### What needs to be done
Which lines run from the line with "openPosition st with" through the line with "Definition weights : list" in the entries below? Print them exactly, both ends included, and nothing more.
────────────────
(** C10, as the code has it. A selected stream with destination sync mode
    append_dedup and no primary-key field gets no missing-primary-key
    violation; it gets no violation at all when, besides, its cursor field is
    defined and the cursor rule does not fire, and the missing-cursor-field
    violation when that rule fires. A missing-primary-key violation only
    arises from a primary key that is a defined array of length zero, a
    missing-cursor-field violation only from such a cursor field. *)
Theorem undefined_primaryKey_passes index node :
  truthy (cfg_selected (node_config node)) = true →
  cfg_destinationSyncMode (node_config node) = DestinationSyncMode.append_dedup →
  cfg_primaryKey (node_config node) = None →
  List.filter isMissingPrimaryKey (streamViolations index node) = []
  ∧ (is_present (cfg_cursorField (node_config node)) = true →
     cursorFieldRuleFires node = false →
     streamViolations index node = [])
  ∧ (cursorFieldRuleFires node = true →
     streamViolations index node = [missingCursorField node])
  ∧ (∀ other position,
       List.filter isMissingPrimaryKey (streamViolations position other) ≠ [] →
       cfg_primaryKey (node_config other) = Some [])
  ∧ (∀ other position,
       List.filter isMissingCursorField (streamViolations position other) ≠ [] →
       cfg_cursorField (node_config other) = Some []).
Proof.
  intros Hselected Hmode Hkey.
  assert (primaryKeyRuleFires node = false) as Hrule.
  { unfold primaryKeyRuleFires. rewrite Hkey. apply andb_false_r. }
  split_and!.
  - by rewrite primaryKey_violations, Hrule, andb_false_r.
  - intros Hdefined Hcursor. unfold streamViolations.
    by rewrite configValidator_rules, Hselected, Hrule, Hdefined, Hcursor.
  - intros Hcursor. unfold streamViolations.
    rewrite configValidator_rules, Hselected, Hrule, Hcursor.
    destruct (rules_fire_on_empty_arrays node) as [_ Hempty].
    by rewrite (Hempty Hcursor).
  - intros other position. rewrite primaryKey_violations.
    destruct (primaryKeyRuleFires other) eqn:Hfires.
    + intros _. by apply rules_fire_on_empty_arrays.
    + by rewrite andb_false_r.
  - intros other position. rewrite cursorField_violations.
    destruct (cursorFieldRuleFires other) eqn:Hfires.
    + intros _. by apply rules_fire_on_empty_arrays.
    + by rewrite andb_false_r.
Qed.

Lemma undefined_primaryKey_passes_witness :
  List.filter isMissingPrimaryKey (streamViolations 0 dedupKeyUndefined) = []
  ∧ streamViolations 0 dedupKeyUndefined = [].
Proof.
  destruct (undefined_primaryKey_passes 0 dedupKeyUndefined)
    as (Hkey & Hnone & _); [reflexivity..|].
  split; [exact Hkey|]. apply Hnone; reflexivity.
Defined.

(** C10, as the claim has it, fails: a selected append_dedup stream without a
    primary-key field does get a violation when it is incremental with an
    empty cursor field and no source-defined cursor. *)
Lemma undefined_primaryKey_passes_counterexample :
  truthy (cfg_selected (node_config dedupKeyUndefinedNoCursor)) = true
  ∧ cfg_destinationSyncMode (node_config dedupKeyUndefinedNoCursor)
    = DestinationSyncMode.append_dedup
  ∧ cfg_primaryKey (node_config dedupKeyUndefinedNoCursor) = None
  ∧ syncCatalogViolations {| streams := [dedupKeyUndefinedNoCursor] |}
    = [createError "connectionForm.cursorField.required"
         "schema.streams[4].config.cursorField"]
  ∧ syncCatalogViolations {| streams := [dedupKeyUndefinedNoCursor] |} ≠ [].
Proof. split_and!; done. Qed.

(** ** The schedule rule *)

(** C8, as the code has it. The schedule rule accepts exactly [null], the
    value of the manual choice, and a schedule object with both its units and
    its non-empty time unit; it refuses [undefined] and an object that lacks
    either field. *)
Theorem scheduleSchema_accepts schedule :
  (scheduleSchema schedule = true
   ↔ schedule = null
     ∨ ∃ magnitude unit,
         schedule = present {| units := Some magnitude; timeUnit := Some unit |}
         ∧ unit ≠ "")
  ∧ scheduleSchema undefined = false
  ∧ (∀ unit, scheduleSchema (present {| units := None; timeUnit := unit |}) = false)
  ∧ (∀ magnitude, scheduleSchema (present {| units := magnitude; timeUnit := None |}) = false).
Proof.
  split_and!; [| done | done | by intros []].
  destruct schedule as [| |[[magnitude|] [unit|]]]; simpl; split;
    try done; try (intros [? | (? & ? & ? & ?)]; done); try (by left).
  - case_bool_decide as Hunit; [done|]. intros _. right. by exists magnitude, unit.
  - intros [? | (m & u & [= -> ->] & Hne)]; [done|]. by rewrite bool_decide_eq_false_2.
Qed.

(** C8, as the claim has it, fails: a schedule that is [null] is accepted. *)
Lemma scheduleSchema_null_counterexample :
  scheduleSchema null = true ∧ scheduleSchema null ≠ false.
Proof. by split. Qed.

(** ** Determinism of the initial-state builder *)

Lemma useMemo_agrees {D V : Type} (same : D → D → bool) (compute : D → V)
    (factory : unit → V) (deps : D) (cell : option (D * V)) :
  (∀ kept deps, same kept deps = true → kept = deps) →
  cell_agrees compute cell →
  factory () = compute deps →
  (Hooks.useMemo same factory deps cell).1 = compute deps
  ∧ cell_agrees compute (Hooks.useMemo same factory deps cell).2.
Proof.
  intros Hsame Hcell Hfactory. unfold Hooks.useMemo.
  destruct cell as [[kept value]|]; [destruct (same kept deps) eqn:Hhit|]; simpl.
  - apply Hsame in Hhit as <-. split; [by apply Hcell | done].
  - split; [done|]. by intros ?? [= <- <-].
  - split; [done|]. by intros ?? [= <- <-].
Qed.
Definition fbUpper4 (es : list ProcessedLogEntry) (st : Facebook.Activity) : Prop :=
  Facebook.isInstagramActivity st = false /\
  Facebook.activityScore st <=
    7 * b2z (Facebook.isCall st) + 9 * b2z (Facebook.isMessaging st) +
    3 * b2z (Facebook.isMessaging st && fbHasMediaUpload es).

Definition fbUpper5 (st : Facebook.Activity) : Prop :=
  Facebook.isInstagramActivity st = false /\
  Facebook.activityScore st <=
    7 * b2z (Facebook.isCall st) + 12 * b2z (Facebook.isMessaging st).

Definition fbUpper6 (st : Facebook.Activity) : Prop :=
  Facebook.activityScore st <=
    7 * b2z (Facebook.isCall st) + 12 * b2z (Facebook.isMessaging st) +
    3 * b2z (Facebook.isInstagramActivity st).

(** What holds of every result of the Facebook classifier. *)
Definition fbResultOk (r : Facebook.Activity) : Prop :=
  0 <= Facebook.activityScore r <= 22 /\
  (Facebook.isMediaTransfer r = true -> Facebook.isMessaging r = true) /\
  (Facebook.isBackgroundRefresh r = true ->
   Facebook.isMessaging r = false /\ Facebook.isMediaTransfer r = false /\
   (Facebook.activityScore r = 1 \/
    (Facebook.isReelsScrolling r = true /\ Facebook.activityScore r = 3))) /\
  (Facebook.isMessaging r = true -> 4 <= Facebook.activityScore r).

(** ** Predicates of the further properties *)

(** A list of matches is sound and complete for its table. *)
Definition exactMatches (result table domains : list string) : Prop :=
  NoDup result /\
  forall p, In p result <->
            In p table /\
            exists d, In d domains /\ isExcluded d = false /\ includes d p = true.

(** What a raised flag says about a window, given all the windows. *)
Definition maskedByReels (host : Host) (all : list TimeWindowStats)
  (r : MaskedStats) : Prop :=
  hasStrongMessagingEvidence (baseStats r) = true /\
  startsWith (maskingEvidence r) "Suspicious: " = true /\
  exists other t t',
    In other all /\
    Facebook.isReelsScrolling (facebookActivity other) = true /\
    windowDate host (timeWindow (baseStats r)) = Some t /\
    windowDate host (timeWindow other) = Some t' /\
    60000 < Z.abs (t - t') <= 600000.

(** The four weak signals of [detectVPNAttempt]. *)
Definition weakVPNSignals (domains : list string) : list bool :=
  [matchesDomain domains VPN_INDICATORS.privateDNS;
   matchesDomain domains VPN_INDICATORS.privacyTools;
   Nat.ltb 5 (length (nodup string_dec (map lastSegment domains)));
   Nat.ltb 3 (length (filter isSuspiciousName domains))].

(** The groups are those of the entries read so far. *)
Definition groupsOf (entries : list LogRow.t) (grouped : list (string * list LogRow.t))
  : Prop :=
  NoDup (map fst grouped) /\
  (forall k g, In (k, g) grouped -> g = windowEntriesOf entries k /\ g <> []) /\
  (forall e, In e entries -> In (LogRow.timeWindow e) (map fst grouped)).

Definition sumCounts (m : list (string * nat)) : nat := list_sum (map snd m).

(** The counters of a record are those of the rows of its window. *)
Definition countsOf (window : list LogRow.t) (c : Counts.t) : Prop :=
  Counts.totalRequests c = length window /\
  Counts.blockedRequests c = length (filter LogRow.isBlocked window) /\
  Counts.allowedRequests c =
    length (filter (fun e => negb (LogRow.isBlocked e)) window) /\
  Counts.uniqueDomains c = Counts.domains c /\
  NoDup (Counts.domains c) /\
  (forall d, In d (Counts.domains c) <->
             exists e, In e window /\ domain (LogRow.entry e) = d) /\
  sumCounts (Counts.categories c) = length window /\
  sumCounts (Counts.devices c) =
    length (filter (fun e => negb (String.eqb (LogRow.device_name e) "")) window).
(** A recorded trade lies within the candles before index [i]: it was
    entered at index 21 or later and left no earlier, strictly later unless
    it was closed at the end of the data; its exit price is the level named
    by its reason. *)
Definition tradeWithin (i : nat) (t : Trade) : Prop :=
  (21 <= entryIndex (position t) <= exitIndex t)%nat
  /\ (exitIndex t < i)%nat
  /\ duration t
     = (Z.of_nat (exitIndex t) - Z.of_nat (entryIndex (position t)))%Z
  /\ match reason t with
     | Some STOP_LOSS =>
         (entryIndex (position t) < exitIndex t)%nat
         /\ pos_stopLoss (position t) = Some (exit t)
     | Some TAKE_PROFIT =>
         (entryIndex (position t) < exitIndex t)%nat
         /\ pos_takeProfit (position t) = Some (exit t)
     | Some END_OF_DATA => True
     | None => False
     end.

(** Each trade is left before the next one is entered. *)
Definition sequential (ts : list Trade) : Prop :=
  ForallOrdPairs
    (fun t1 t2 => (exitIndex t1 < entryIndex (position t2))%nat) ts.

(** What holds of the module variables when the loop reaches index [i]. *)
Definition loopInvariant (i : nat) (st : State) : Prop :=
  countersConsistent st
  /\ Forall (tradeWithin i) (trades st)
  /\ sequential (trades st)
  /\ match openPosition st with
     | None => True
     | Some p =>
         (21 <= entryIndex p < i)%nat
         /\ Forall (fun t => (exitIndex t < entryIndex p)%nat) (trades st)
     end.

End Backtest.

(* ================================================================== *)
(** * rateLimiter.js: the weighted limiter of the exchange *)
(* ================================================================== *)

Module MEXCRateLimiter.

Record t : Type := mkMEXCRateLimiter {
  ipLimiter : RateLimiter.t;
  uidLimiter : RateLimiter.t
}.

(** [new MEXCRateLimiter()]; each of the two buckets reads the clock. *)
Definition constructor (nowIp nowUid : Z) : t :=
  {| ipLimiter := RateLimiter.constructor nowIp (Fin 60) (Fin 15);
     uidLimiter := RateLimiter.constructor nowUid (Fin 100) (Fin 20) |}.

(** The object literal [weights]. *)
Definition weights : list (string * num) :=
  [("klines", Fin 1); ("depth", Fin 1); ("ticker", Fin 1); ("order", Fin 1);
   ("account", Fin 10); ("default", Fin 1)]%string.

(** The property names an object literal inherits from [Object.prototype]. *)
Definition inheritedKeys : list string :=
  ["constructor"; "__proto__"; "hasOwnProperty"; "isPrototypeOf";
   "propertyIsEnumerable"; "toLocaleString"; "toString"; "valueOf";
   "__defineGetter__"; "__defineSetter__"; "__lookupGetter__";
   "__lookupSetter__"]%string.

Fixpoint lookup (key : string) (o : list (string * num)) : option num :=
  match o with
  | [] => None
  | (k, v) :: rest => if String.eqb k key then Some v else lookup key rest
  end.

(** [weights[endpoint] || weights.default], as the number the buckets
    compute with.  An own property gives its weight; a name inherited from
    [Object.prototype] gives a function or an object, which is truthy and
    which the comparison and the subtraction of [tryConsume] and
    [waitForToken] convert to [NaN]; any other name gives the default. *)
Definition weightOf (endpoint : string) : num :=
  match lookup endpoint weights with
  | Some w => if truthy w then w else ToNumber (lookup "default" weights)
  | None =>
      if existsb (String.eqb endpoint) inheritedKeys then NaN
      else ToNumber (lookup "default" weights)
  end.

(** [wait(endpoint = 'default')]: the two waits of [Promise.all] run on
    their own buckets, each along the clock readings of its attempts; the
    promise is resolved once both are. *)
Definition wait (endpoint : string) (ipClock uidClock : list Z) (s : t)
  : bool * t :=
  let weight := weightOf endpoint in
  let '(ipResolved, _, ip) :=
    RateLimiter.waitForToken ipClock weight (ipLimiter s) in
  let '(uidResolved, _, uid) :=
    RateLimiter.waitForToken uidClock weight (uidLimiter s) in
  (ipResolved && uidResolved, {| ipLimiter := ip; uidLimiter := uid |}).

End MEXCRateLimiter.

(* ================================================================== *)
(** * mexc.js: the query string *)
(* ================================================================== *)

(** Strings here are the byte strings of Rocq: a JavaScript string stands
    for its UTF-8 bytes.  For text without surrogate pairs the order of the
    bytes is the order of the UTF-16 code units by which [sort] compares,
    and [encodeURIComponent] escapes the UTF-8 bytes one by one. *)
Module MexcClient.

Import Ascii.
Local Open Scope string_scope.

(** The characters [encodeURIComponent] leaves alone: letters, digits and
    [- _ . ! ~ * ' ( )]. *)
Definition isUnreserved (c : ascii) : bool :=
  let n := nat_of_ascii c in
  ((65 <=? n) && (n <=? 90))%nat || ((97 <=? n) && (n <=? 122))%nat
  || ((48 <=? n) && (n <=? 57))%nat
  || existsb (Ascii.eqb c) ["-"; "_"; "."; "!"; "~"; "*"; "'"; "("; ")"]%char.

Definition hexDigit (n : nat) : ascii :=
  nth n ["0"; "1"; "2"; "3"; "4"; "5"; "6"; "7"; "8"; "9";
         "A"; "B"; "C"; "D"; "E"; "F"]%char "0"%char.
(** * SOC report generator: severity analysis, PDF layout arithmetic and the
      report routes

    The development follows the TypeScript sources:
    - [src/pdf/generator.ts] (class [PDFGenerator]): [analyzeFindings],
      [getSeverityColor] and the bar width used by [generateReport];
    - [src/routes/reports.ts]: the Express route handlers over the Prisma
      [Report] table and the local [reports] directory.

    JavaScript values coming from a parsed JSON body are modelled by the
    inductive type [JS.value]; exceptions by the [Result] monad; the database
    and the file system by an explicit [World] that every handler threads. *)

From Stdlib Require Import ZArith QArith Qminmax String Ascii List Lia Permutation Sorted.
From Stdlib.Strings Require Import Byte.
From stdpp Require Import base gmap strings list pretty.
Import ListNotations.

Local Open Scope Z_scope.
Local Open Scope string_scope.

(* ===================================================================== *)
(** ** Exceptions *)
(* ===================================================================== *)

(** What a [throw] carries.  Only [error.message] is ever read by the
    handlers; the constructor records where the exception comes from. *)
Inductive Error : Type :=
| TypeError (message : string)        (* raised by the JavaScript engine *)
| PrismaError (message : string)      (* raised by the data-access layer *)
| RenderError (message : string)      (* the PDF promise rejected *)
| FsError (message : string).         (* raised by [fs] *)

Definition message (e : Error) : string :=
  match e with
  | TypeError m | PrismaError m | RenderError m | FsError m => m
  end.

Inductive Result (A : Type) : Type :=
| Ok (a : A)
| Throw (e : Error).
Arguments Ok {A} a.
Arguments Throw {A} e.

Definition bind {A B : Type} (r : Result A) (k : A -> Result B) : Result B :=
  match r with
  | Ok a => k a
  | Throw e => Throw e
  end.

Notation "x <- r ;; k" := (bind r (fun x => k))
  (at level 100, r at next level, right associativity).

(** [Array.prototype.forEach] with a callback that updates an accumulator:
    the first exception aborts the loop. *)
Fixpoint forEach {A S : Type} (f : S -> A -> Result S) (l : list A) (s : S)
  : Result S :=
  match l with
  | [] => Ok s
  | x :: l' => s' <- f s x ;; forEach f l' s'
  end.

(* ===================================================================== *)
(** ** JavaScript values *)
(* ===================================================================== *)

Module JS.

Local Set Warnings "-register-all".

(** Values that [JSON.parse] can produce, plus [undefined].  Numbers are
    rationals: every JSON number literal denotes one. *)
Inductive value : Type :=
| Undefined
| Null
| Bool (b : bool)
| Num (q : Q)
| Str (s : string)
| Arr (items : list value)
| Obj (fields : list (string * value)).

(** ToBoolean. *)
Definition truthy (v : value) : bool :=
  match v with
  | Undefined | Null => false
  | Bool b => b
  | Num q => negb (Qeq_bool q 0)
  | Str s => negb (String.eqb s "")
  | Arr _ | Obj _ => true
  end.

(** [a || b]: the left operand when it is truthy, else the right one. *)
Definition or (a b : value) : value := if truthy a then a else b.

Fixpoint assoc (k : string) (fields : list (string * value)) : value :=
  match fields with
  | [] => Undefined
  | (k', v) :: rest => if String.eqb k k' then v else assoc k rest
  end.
────────────────
### Task solution
  /\ match openPosition st with
     | None => True
     | Some p =>
         (21 <= entryIndex p < i)%nat
         /\ Forall (fun t => (exitIndex t < entryIndex p)%nat) (trades st)
     end.

End Backtest.

(* ================================================================== *)
(** * rateLimiter.js: the weighted limiter of the exchange *)
(* ================================================================== *)

Module MEXCRateLimiter.

Record t : Type := mkMEXCRateLimiter {
  ipLimiter : RateLimiter.t;
  uidLimiter : RateLimiter.t
}.

(** [new MEXCRateLimiter()]; each of the two buckets reads the clock. *)
Definition constructor (nowIp nowUid : Z) : t :=
  {| ipLimiter := RateLimiter.constructor nowIp (Fin 60) (Fin 15);
     uidLimiter := RateLimiter.constructor nowUid (Fin 100) (Fin 20) |}.

(** The object literal [weights]. *)
Definition weights : list (string * num) :=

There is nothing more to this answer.